### DATASET
(** C12: The dispatcher of the libresolv build invents nothing: what it returns is
    no records at all or what one of the resolvers answered.  And for its callers
    it is the native dispatcher wherever that one does not query concurrently:
    whatever the native dispatcher may return with resolvers that answer alike,
    this one may return too, up to an error that becomes an empty vector, which
    is what the updater makes of errors. *)
Theorem system_resolve_spec {W} `{Sleep W} `{NsParser} `{IT : InetText} em tn rn f4 f6 tn' rn'
    (resolvers natives : list (ResolverBase W)) (host : bytes) (type : RecordKind)
    (strategy : ResolverStrategy) (max_retries backoff_ms : Z) (w : W) :
  Forall (λ r, func_total (try_resolve em tn rn r host type)) resolvers → (0 ≤ max_retries < 4294967295)%Z →
  (∀ final, resolve em tn rn resolvers host type strategy max_retries backoff_ms w final →
     final = inr [] ∨ answered em tn rn resolvers host type final)
  ∧ (Forall2 (agree em tn rn f4 f6 tn' rn' host type) resolvers natives →
     strategy = FALLBACK ∨ length resolvers = 1 →
     ∀ final, ResolverDispatcher.resolve f4 f6 tn' rn' natives strategy host type max_retries backoff_ms w final →
     ∃ final', resolve em tn rn resolvers host type strategy max_retries backoff_ms w final'
       ∧ (final' = final ∨ final' = inr [] ∧ value_or_empty final = [])).
Proof.
  intros Htot Hmax. split.
  - intros final Hr. destruct (decide (length resolvers = 1)) as [Hone|Hmany].
    + destruct resolvers as [|resolver [|? ?]]; try done. destruct Hr as (records & w' & -> & Hs).
      apply Forall_cons_1 in Htot as [Htot _].
      destruct (single_answered em tn rn [resolver] host type resolver max_retries backoff_ms w records w'
        (list_elem_of_here _ _) Htot Hmax Hs) as [->|?]; [by left|by right].
    + apply resolve_many, multi_answered in Hr; [|done]. destruct final as [e|records]; [by right|].
      destruct Hr as [->|?]; [by left|by right].
  - intros Ha Hor final Hr. pose proof (Forall2_length _ _ _ Ha) as Hlen.
    destruct (decide (length resolvers = 1)) as [Hone|Hmany].
    + destruct Ha as [|s n ss ns Hsn Ha]; [done|]. destruct Ha; [|done]. destruct Hr as [w' Hr].
      exists (inr (value_or_empty final)). split; [|by destruct final; [right|left]].
      exists (value_or_empty final), w'. split; [done|]. by eapply resolve_single_agrees.
    + destruct Hor as [->|]; [|done].
      assert (ResolverDispatcher.resolve_multi f4 f6 tn' rn' natives FALLBACK host type w final) as (order & w' & Hp & Hrun)
        by (unfold ResolverDispatcher.resolve in Hr; by destruct natives as [|? [|? ?]]).
      destruct (fallback_agrees em tn rn f4 f6 tn' rn' host type resolvers natives order (no_records host) w _ w' Ha Hrun)
        as (o' & Ho & Hc). rewrite <- Hlen in Hp.
      destruct final as [e|records]; [destruct Hc as [->| ->]; [exists (inl e)|exists (inr [])]|subst o'; exists (inr records)];
        (split; [apply resolve_many; [done|by exists order, w']|auto]).
Qed.

(** * Examples *)

(** A refusal that comes before an NXDOMAIN takes its place. *)
Lemma refused_hides_nxdomain (refused nxdomain last_error : DnsErrorInfo) :
  ei_code refused = SERVER_REFUSED → ei_code nxdomain = NX_DOMAIN →
  after_batch last_error (dispatch_query (inl nxdomain) (dispatch_query (inl refused) fresh_state))
  = inl (Throw refused).
Proof. intros Hr Hn. unfold dispatch_query, record_error. rewrite Hr, Hn. done. Qed.

Definition records_or_timeout (i : nat) (triggered : bool) (r : resolution) : Prop :=
  r = (if i =? 0 then inr [str "192.0.2.1"] else inl {| ei_code := RETRY; ei_message := [] |}).

(** The first resolver answers with records; the second has failed before. *)
Definition sample_batch : batch :=
  {| main := Woken {| result := [str "192.0.2.1"]; has_result := true; has_nxdomain := false;
       definitive_error := None; transient_error := Some {| ei_code := RETRY; ei_message := [] |}; completed := 1 |};
     threads := [{| t_pc := Gone; t_answer := Some (inr [str "192.0.2.1"]) |};
                 {| t_pc := Gone; t_answer := Some (inl {| ei_code := RETRY; ei_message := [] |}) |}];
     shared := {| result := [str "192.0.2.1"]; has_result := true; has_nxdomain := false;
       definitive_error := None; transient_error := Some {| ei_code := RETRY; ei_message := [] |}; completed := 1 |} |}.
(* @fn src/src/core/updater.cpp | DriverUpdateParams Updater::Impl::build_update_context( | Updater::Impl::build_update_context *)
Definition build_update_context (task : UpdateTask generic) (ip_addr : InetAddress) (rd_type : bytes)
    : DriverUpdateParams := {|
  up_ip_addr := to_string ip_addr;
  up_rd_type := rd_type;
  up_domain := ut_domain_name task;
  up_subdomain := sd_name (ut_config task);
  up_fqdn := ut_fqdn task
|}.

(** [magic_enum::enum_name], the enumerator's name. *)
Definition kind_name (type : RecordKind) : bytes :=
  match type with KIND_A => str "A" | KIND_AAAA => str "AAAA" | KIND_TXT => str "TXT" end.

(** Whether the record that the DNS has makes an update unnecessary. *)
(* @src src/src/core/updater.cpp 85 99 Updater::Impl::process (step 2) *)
Definition unchanged (task : UpdateTask generic) (local_ip : InetAddress) : st W exn bool :=
  if negb (ut_force_update task) then
    records ← dns_lookup (ut_fqdn task) (sd_type (ut_config task));
    mret (match records with
          | [] => false
          | first :: _ => bool_decide (first = to_string local_ip)
          end)
  else mret false.

(* @fn src/src/core/updater.cpp | void Updater::Impl::process(const UpdateTask &task, | Updater::Impl::process *)
Definition process_impl (task : UpdateTask generic) (execute : execute_fn W) : st W exn unit :=
  let rd_type_name := kind_name (sd_type (ut_config task)) in
  let rd_type := if bool_decide (rd_type_name = []) then str "UNKNOWN" else rd_type_name in
  local_ip ← resolve_local_address (ut_config task);
  match local_ip with
  | None => mret tt
  | Some local_ip =>
      same ← unchanged task local_ip;
      if (same : bool) then mret tt else
      let parameters := build_driver_parameters task in
      let ctx := build_update_context task local_ip rd_type in
      _ ← execute parameters ctx;
      mret tt
  end.

(** The [noexcept] boundary: every exception is logged and swallowed. *)
(* @fn src/src/core/updater.cpp | void Updater::process(const UpdateTask &task, | Updater::process *)
Definition process (task : UpdateTask generic) (execute : execute_fn W) : st W Empty_set unit :=
  catch (process_impl task execute) (λ _, mret tt).
End updater.

(** * Properties *)

Section updater_proofs.
Context {generic : Type} `{InetText}.
Implicit Types (config : SubdomainConfig generic) (task : UpdateTask generic).

(** An address that may be published for a subdomain. *)
Definition acceptable config (a : InetAddress) : Prop :=
  sd_type config = KIND_AAAA →
  (is_link_local a = true → sd_allow_local_link config = true)
  ∧ (is_ula a = true → sd_allow_ula config = true).
(* ===== verification/Mdns.v ===== *)
(** [src/ip_source/mdns.cpp]: the address of a host of the local link, by one
    multicast query.  The build is for Linux: [SO_BINDTODEVICE] and [ip_mreqn]
    are there; a log call is left out, and with it the interface's name that is
    looked up for one. *)
From S2P Require Import Prelude CppString Bytes Io Posix Address Socket HttpClient NetDevices DnsTypes DnsBuilder DnsParser DotResolver Updater.
Import WireWriter RecordParser NetDevices Sock.
Local Open Scope Z_scope.

(** Linux's numbers. *)
Definition IPV6_MULTICAST_IF : Z := 17.
Definition IPV6_MULTICAST_HOPS : Z := 18.
Definition IPV6_JOIN_GROUP : Z := 20.
Definition IPV6_LEAVE_GROUP : Z := 21.
Definition IP_MULTICAST_IF : Z := 32.
Definition IP_MULTICAST_TTL : Z := 33.
Definition IP_ADD_MEMBERSHIP : Z := 35.
Definition IP_DROP_MEMBERSHIP : Z := 36.

Module Mdns.

(* @fn src/src/ip_source/mdns.cpp | std::uint16_t MDNS_PORT = | MDNS_PORT *)
Definition MDNS_PORT : Z := 5353.
(* @fn src/src/ip_source/mdns.cpp | constexpr auto MDNS_TIMEOUT_MS = | MDNS_TIMEOUT_MS *)
Definition MDNS_TIMEOUT_MS : Z := 500.
(* @fn src/src/ip_source/mdns.cpp | std::size_t MDNS_RECV_BUF_SIZE = | MDNS_RECV_BUF_SIZE *)
Definition MDNS_RECV_BUF_SIZE : nat := Z.to_nat 65536.

(** "224.0.0.251" *)
(* @fn src/src/ip_source/mdns.cpp | inline const auto MDNS_IPV4_GROUP_INET | MDNS_IPV4_GROUP_INET *)
Definition MDNS_IPV4_GROUP : bytes := [224; 0; 0; 251].
(** "ff02::fb" *)
(* @fn src/src/ip_source/mdns.cpp | inline const auto MDNS_IPV6_GROUP_INET | MDNS_IPV6_GROUP_INET *)
Definition MDNS_IPV6_GROUP : bytes := [255; 2; 0; 0; 0; 0; 0; 0; 0; 0; 0; 0; 0; 0; 0; 251].

(* @fn src/src/ip_source/mdns.cpp | inline const SocketAddr MDNS_IPV4_DEST | MDNS_IPV4_DEST *)
Definition MDNS_IPV4_DEST : SocketAddr := AF_INET MDNS_PORT MDNS_IPV4_GROUP.
(* @fn src/src/ip_source/mdns.cpp | inline const SocketAddr MDNS_IPV6_DEST | MDNS_IPV6_DEST *)
Definition MDNS_IPV6_DEST : SocketAddr := AF_INET6 MDNS_PORT MDNS_IPV6_GROUP 0.
(* @fn src/src/ip_source/mdns.cpp | inline const SocketAddr MDNS_IPV4_BIND | MDNS_IPV4_BIND *)
Definition MDNS_IPV4_BIND : SocketAddr := AF_INET 0 (repeat 0 4).
(* @fn src/src/ip_source/mdns.cpp | inline const SocketAddr MDNS_IPV6_BIND | MDNS_IPV6_BIND *)
Definition MDNS_IPV6_BIND : SocketAddr := AF_INET6 0 (repeat 0 16) 0.

(* @src src/src/ip_source/mdns.cpp 75 82 IpVersionTag *)
Inductive IpVersionTag := Ipv4Tag | Ipv6Tag.

Section mdns.
Context {K : Type} `{Posix K} `{NetLib K} `{InetText}.
(** [std::error_code{err, std::generic_category()}.message()] and the names of
    record types in the parser's messages. *)
Context (errno_str : Z → bytes) (type_name : Z → bytes).

Abbreviation io := (st K exn).

Definition of_socket {A} (m : st K bytes A) : io A := catch m (λ what, throw (StdException what)).

(** A failed call, its result turned into an exception. *)
Definition or_throw {A} (what : bytes) (r : Z + A) : io A :=
  match r with
  | inl e => throw (StdException (what ++ errno_str e))
  | inr a => mret a
  end.

(** ** The multicast group *)

(* @fn src/src/ip_source/mdns.cpp | in_addr pick_ipv4_interface_addr(const std::string &interface) { | pick_ipv4_interface_addr *)
Definition pick_ipv4_interface_addr (interface : bytes) : io bytes :=
  if bool_decide (interface = []) then mret (repeat 0 4) else
  subnets ← get_ipv4_subnets interface;
  mret (match subnets with
        | subnet :: _ => v4_addr (address subnet)
        | [] => repeat 0 4
        end).
Lemma steady_source bad (config : SubdomainConfig generic) :
  (∀ w, misread w.1 → bad w) → sd_ip_source config ≠ HTTP →
  steady bad (create_source get_cached_interfaces discover_ca_bundle full_version
    (λ host type interface, {| resolve := on_kernel (resolve (MdnsIpSource strerror type_name host type interface)) |})
    config) (λ source, steady bad (resolve source) (λ _, True)).
Proof using All.
  intros Hbad Hs. unfold create_source. destruct (sd_ip_source config); [|done|].
  - apply steady_ret. cbn [resolve InterfaceIpSource]. apply (steady_bind _ _ _ (λ _, True)); [|intros l _; by apply steady_ret].
    unfold get_addresses. eapply steady_bind; [by apply steady_interfaces|]. intros all _.
    destruct (find_interface _ all); [by apply steady_ret|apply steady_throw].
  - apply steady_ret. cbn [resolve]. eapply steady_weaken; [apply steady_on_kernel; [apply (resolve_mdns_calm strerror type_name)|done]|done].
Qed.

(** The update's undefined behaviour: the source's or the query's. *)
Definition misfed (resolvers : list (Z * AddrResult)) (task : UpdateTask generic) (w' : K * R) : Prop :=
  misread w'.1 ∨ misanswered resolvers (ut_fqdn task) (sd_type (ut_config task)) w'.

Lemma steady_update resolvers order task :
  (∀ parameters ctx, steady (λ _, False) (execute parameters ctx) (λ _, True)) →
  sd_ip_source (ut_config task) ≠ HTTP →
  Forall is_byte (ut_fqdn task) → Forall (λ i, i < length resolvers) order →
  steady (misfed resolvers task) (update resolvers order task) (λ _, True).
Proof using All.
  intros He Hs Hf Ho. unfold update, process.
  apply steady_catch; [|intros e; by apply steady_ret]. unfold process_impl, resolve_local_address.
  eapply (steady_bind _ _ _ (λ _, True)).
  { eapply steady_bind; [apply steady_source; [by left|done]|]. intros source Hsource.
    eapply steady_bind; [exact Hsource|]. intros l _. by apply steady_ret. }
  intros [ip|] _; [|by apply steady_ret]. eapply (steady_bind _ _ _ (λ _, True)).
  { unfold unchanged, dns_lookup. destruct (negb _); [|by apply steady_ret].
    eapply (steady_bind _ _ _ (λ _, True)); [|intros records _; by apply steady_ret].
    eapply steady_bind; [eapply steady_mono; [|by apply steady_lookup]; by right|]. intros result _. by apply steady_ret. }
  intros [] _; [by apply steady_ret|]. eapply steady_bind; [by eapply steady_mono; [|apply He]|]. intros _ _. by apply steady_ret.
Qed.
End cycle.

(** * Properties *)

(** C20: An update ends without an exception and leaves the process with the
    descriptors that it had, whatever the kernel, the network and the DNS servers
    answer: every socket of the source, of the query, of its retry and of its
    fallback to TCP is closed, on every path.  That is for an address that comes
    from an interface or over mDNS, not over HTTP; for classic resolvers, one alone
    or several one after the other; and for a driver that keeps its descriptors and
    always returns or throws.  The update's one undefined behaviour is where the
    kernel has just handed the source, or a resolver's query has just returned, a
    datagram with a record that is too short to be formatted. *)
Theorem update_closes_descriptors {generic K R : Type} `{PosixOk K} `{!NetLib K} `{!NetLibOk K} `{RandomEngine R}
    `{Sleep R} `{InterfaceCache R} `{InetText} `{Httplib (K * R)} (discover_ca_bundle : option bytes) (full_version : bytes)
    (strerror type_name rcode_name : Z → bytes)
    (dump : generic → option bytes) (execute : execute_fn (K * R))
    (resolvers : list (Z * AddrResult)) (order : list nat) (task : UpdateTask generic) (k : K) (r : R) :
  (∀ parameters ctx, steady (λ _, False) (execute parameters ctx) (λ _, True)) →
  sd_ip_source (ut_config task) ≠ HTTP →
  Forall is_byte (ut_fqdn task) → Forall (λ i, i < length resolvers) order →
  ∃ o w', update discover_ca_bundle full_version strerror type_name rcode_name dump execute
      resolvers order task (k, r) = (o, w')
    ∧ match o with
      | Ret _ => open_fds w'.1 = open_fds k
      | Undef => misfed strerror resolvers task w'
      | Throw _ | OutOfFuel => False
      end.
Proof.
  intros He Hs Hf Ho.
  pose proof (steady_update discover_ca_bundle full_version strerror type_name rcode_name dump execute
    resolvers order task He Hs Hf Ho (k, r)) as Hu.
  destruct (update _ _ _ _ _ _ _ _ _ _ _) as [o w']. exists o, w'. split; [done|].
  destruct o as [u|[]| |]; [by destruct Hu|done..].
Qed.

(** * An example

    The rest of the machine is the addresses of its interface, which are cached, and
    the number of times that the driver was called. *)

Record machine := { m_address : Z; m_calls : nat }.
#[local] Instance machine_random : RandomEngine machine := λ m, (4660%Z, m).
#[local] Instance machine_sleep : Sleep machine := λ _ m, m.
#[local] Instance machine_cache : InterfaceCache machine := {|
  cached_interfaces m := Some [(str "eth0", [V4 {| v4_addr := [10; 0; 0; m_address m]%Z |}])];
  cache_interfaces _ m := m
|}.
#[local] Instance machine_http : Httplib (sample_kernel * machine) :=
  {| httplib_send _ _ w := (inl [], w); encode_query_component s := s |}.
#[local] Existing Instance quad_text.

Definition counting_driver : execute_fn (sample_kernel * machine) := λ _ _ w,
  (Ret true, (w.1, {| m_address := m_address w.2; m_calls := S (m_calls w.2) |})).

(** A name server that knows 10.0.0.7 for "a.b", and two signals on the way. *)
Definition answering : sample_kernel :=
  {| sk_errno := 0; sk_signals := 2; sk_fds := {[3%Z]}; sk_flags := λ _, 2%Z; sk_next := 4;
     sk_in := a_response; sk_out := [] |}.

Definition ab_task : UpdateTask unit := {|
  ut_domain_name := str "b"; ut_fqdn := str "a.b"; ut_force_update := false; ut_driver_name := str "simple";
  ut_config := {|
    sd_name := str "a"; sd_type := KIND_A; sd_interface := str "eth0"; sd_ip_type := UNSPECIFIED;
    sd_ip_source := INTERFACE; sd_ip_source_param := []; sd_allow_ula := false; sd_allow_local_link := false;
    sd_update_interval := 300; sd_driver_param := tt |}
|}.

(** An update of "a.b" on a host whose interface has the address 10.0.0.[last]. *)
Definition host_at (last : Z) : machine := {| m_address := last; m_calls := 0 |}.
Definition ab_update : st (sample_kernel * machine) Empty_set unit :=
  update None [] (λ _, []) (λ _, []) (λ _, []) (λ _, None) counting_driver [(1%Z, sample_addr)] [] ab_task.

(** The driver is called for a new address and not for the one that the DNS has. *)
Example driver_called :
  m_calls (ab_update (answering, host_at 9)).2.2 = 1 ∧ m_calls (ab_update (answering, host_at 7)).2.2 = 0.
Proof. vm_compute. split; reflexivity. Qed.

Lemma update_closes_descriptors_witness :
  ∃ w', ab_update (answering, host_at 9) = (Ret tt, w') ∧ open_fds w'.1 = {[3%Z]}.
Proof.
  destruct (update_closes_descriptors (K := sample_kernel) (R := machine) None [] (λ _, []) (λ _, []) (λ _, [])
    (λ _, None) counting_driver [(1%Z, sample_addr)] [] ab_task answering (host_at 9)) as (o & w' & Hu & Ho).
  - intros parameters ctx w. split; [reflexivity|exact I].
  - discriminate.
  - apply str_is_bytes.
  - constructor.
  - assert (o = fst (ab_update (answering, host_at 9))) as Heq by exact (eq_sym (f_equal fst Hu)).
    vm_compute in Heq. subst o. exists w'. split; [exact Hu|exact Ho].
Defined.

### EXERCISE PROMPT
Note how many lines of the records contain the string "unit", and give that number with nothing added.

### TASK RESPONSE
4